Yesterday was the funeral for my dad, a day I had always hoped I would never have to witness. It came too early…at 61 he was full of life. He retired last year after working 44 years for General Motors he did not greet retirement with long days spent lying around the house he met it with long rides on his motorcycle, spending time with his 3 grand kids and singing in his Barbershop Quartets. The funeral was a fitting tribute to a great man who was obviously loved by throngs of people. There was the memorial service where his Men’s Chorus sang his favorite songs including the Irish Parting Prayer….may the road rise to meet you…..may God hold you in his hand until we meet again…..it hurt. He was buried in the Great Lakes National Cemetery like the proud Soldier he was. Full Military Honors were bestowed on him in recognition for his faithful service to his country in Viet Nam and his years spent in the U.S. Army. A 21 gun salute, the bugler played the mournful “Taps” and the stoic Army Honor Guard carried his flag draped coffin into the pavilion overlooking the lake where they folded the flag and presented it to my mom. He was a hero, not for the way he died but for the way he lived. Kind, generous, proud, strong I could go on for days typing descriptive word after descriptive word for what he was.

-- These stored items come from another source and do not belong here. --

(* ===== verification/NodeState.v ===== *)
(** * NodeState: the state of the node and the monad its handlers run in

    [Config], [Command], [Call], [State] and [Shared] are the types of
    [src/node.rs], field for field; a [Duration] or an [Instant] is a number of
    nanoseconds. A [World] is the state together with what the handlers reach
    through their arguments: the swarm, the address book inside it, and the part
    shared with the caller's threads. A handler is a function of the world,
    [M A]; the primitives below are the only ways to change it. *)

From S2P Require Import Prelude Abi Keys Multiaddr AddressBook Libp2p Events.
From S2P Require F64 Limits Wire Delegation EventQueue.

(** ** Constants, durations in nanoseconds *)

Definition millis (n : Z) : Z := n * 1000000.
Definition seconds (n : Z) : Z := n * F64.nanos_per_sec.

Definition PROVIDE_DEBOUNCE : Z := seconds 2.
Definition TICK : Z := millis 250.
Definition LISTEN_READY_TIMEOUT : Z := seconds 2.
Definition FAILURE_PENALTY : Z := seconds (5 * 60).
Definition MAX_REMEMBERED : Z := 4096.
Definition MAX_RESERVATIONS : Z := 2.
Definition RELAY_RETRY : Z := seconds 60.
Definition MAX_RELAY_CANDIDATES : Z := 64.
Definition ANNOUNCE_INTERVAL : Z := seconds 10.
Definition ANNOUNCE_BURST : Z := 3.
Definition TOPIC_LOOKUP_INTERVAL : Z := seconds 30.
Definition TOPIC_DIALS : Z := 6.
Definition GOSSIPSUB_OVERHEAD : Z := 1024.

(** ** Configuration *)

Record AnnounceConfig := mk_announce_config { an_topic : bytes; an_max_payload_bytes : Z }.

Inductive Reachability := Public | Private | Unknown.

#[export] Instance Reachability_eq_dec : EqDecision Reachability.
Proof. solve_decision. Defined.

Record TokenBucket := mk_token_bucket { tb_burst : Z; tb_interval : Z }.

Record RelayConfig := mk_relay_config {
  rc_server : bool;
  rc_client : bool;
  rc_max_reservations : Z;
  rc_max_reservations_per_peer : Z;
  rc_reservation_duration : Z;
  rc_max_circuits : Z;
  rc_max_circuits_per_peer : Z;
  rc_max_circuit_duration : Z;
  rc_max_circuit_bytes : Z;
  rc_circuits_per_peer : option TokenBucket;
  rc_circuits_per_ip : option TokenBucket;
}.

#[export] Instance eta_RelayConfig : Eta RelayConfig := {| eta r :=
  mk_relay_config (rc_server r) (rc_client r) (rc_max_reservations r) (rc_max_reservations_per_peer
    r) (rc_reservation_duration r) (rc_max_circuits r) (rc_max_circuits_per_peer r)
    (rc_max_circuit_duration r) (rc_max_circuit_bytes r) (rc_circuits_per_peer r)
    (rc_circuits_per_ip r) |}.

My family has some tough times in our future trying to come up with a way to live our lives without him next to us. My brother and I have now have to step into his place caring for my mom who only 3 months ago had her last radiation treatment for breast cancer. He cared for her for the last year like he did 13 years ago when she had a horrid battle with Leukemia. He never wavered from the fight and now we have to try to summon the strength to do the same, he would expect that from the two of us because to him family was everything.

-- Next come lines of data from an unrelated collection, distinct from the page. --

(** The handle C holds: [node::Node]. [node_receiving] is whether the thread
    still holds the other end of the command channel, [node_sent] what is in
    it. *)
Record Node := mk_node {
  node_sent : list Command;
  node_receiving : bool;
  node_shared : Shared;
  node_rpc_protocol_count : Z;
  node_rpc_max_request_bytes : Z;
  node_rpc_timeout : Z;
  node_announce_max_payload_bytes : option Z;
  node_topic_max_message_bytes : Z;
  node_topic_max_subscriptions : Z;
}.

#[export] Instance eta_Node : Eta Node := {| eta n :=
  mk_node (node_sent n) (node_receiving n) (node_shared n) (node_rpc_protocol_count n)
    (node_rpc_max_request_bytes n) (node_rpc_timeout n) (node_announce_max_payload_bytes n)
    (node_topic_max_message_bytes n) (node_topic_max_subscriptions n) |}.

Record Process := mk_process { memory : gmap Z byte; handles : gmap Z Node }.

#[export] Instance eta_Process : Eta Process := {| eta p := mk_process (memory p) (handles p) |}.

Definition F (A : Type) : Type := Process → option (result A Z * Process).

Definition pure {A} (r : result A Z) : F A := fun p => Some (r, p).
Definition undefined {A} : F A := fun _ => None.
Definition fbind {A B} (m : F A) (k : A → F B) : F B := fun p =>
  '(r, p) ← m p;
  match r with Ok a => k a p | Err e => Some (Err e, p) end.

Notation "x <-! m ; k" := (fbind m (fun x => k)) (at level 100, m at next level, right associativity).

(** [status]: the [i32] the C function returns. *)
Definition status (r : result Z Z) : Z := match r with Ok s => s | Err e => e end.

(** *** Reading and writing the caller's memory *)

Fixpoint load (m : gmap Z byte) (p : Z) (n : nat) : option bytes :=
  match n with
  | O => Some []
  | S n => b ← m !! p; l ← load m (p + 1) n; Some (b :: l)
  end.

Fixpoint store (m : gmap Z byte) (p : Z) (l : bytes) : option (gmap Z byte) :=
  match l with
  | [] => Some m
  | b :: l => _ ← m !! p; store (<[p := b]> m) (p + 1) l
  end.

Definition load_bytes (p : Z) (n : Z) : F bytes := fun pr =>
  l ← load (memory pr) p (Z.to_nat n); Some (Ok l, pr).

Definition store_bytes (p : Z) (l : bytes) : F () := fun pr =>
  m ← store (memory pr) p l; Some (Ok (), pr <| memory := m |>).

(** The bytes up to the first NUL; [fuel] bounds the search by the size of the
    memory, which no readable string exceeds. *)
Fixpoint load_cstr (fuel : nat) (m : gmap Z byte) (p : Z) : option bytes :=
  match fuel with
  | O => None
  | S fuel =>
      b ← m !! p;
      if bool_decide (b = x00) then Some [] else l ← load_cstr fuel m (p + 1); Some (b :: l)
  end.

Definition string (p : Z) : F bytes :=
  if p =? 0 then pure (Err LP2P_ERR_INVALID_ARGUMENT)
  else fun pr =>
    l ← load_cstr (S (size (memory pr))) (memory pr) p;
    Some (if Wire.utf8_valid l then Ok l else Err LP2P_ERR_INVALID_ARGUMENT, pr).

(** [collect] of results stops at the first error. *)
Fixpoint string_list (pointers : list Z) : F (list bytes) :=
  match pointers with
  | [] => pure (Ok [])
  | p :: pointers => s <-! string p; l <-! string_list pointers; pure (Ok (s :: l))
  end.

(** The [count] pointers at [p]. *)
Definition load_pointers (p count : Z) : F (list Z) :=
  l <-! load_bytes p (8 * count);
  pure (Ok ((fun i => u_at l (8 * i) 8) <$> seq 0 (Z.to_nat count))).

Definition strings (p count : Z) : F (list bytes) :=
  if count =? 0 then pure (Ok [])
  else if p =? 0 then pure (Err LP2P_ERR_INVALID_ARGUMENT)
  else l <-! load_pointers p count; string_list l.

Definition byte_slice (p len : Z) : F bytes :=
  if len =? 0 then pure (Ok [])
  else if p =? 0 then pure (Err LP2P_ERR_INVALID_ARGUMENT)
  else load_bytes p len.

I went for a short ride the other day just to blow off some steam and try blank out my mind if even for just an hour. Somehow the ride left me in worse shape than I was when I left. Instead of just being sad I was exhausted and sad. Perhaps riding should have been put on hold for a while but I longed for that blankness that riding provides me. That day we were supposed to meet with the Pastor who was going to give the Eulogy at the funeral. I tried again the next morning to get to the point where I didn’t have to think for a few hours…I made it to 8 miles before I felt like I was going to collapse. I was shaking and exhausted, like someone had drained every ounce of energy I had. I had doubts whether or not I could actually make it home. I contemplated calling my wife to come get me but it was 5am and she was sleeping. I think I averaged about 6 miles per hour on the return home. I hung the bike back on the hooks in the garage and have not even glanced in that direction for days. I will post when I can, when there is something to report, I just don’t know when that will be. Somehow my exhausted brain is telling my body it to is exhausted.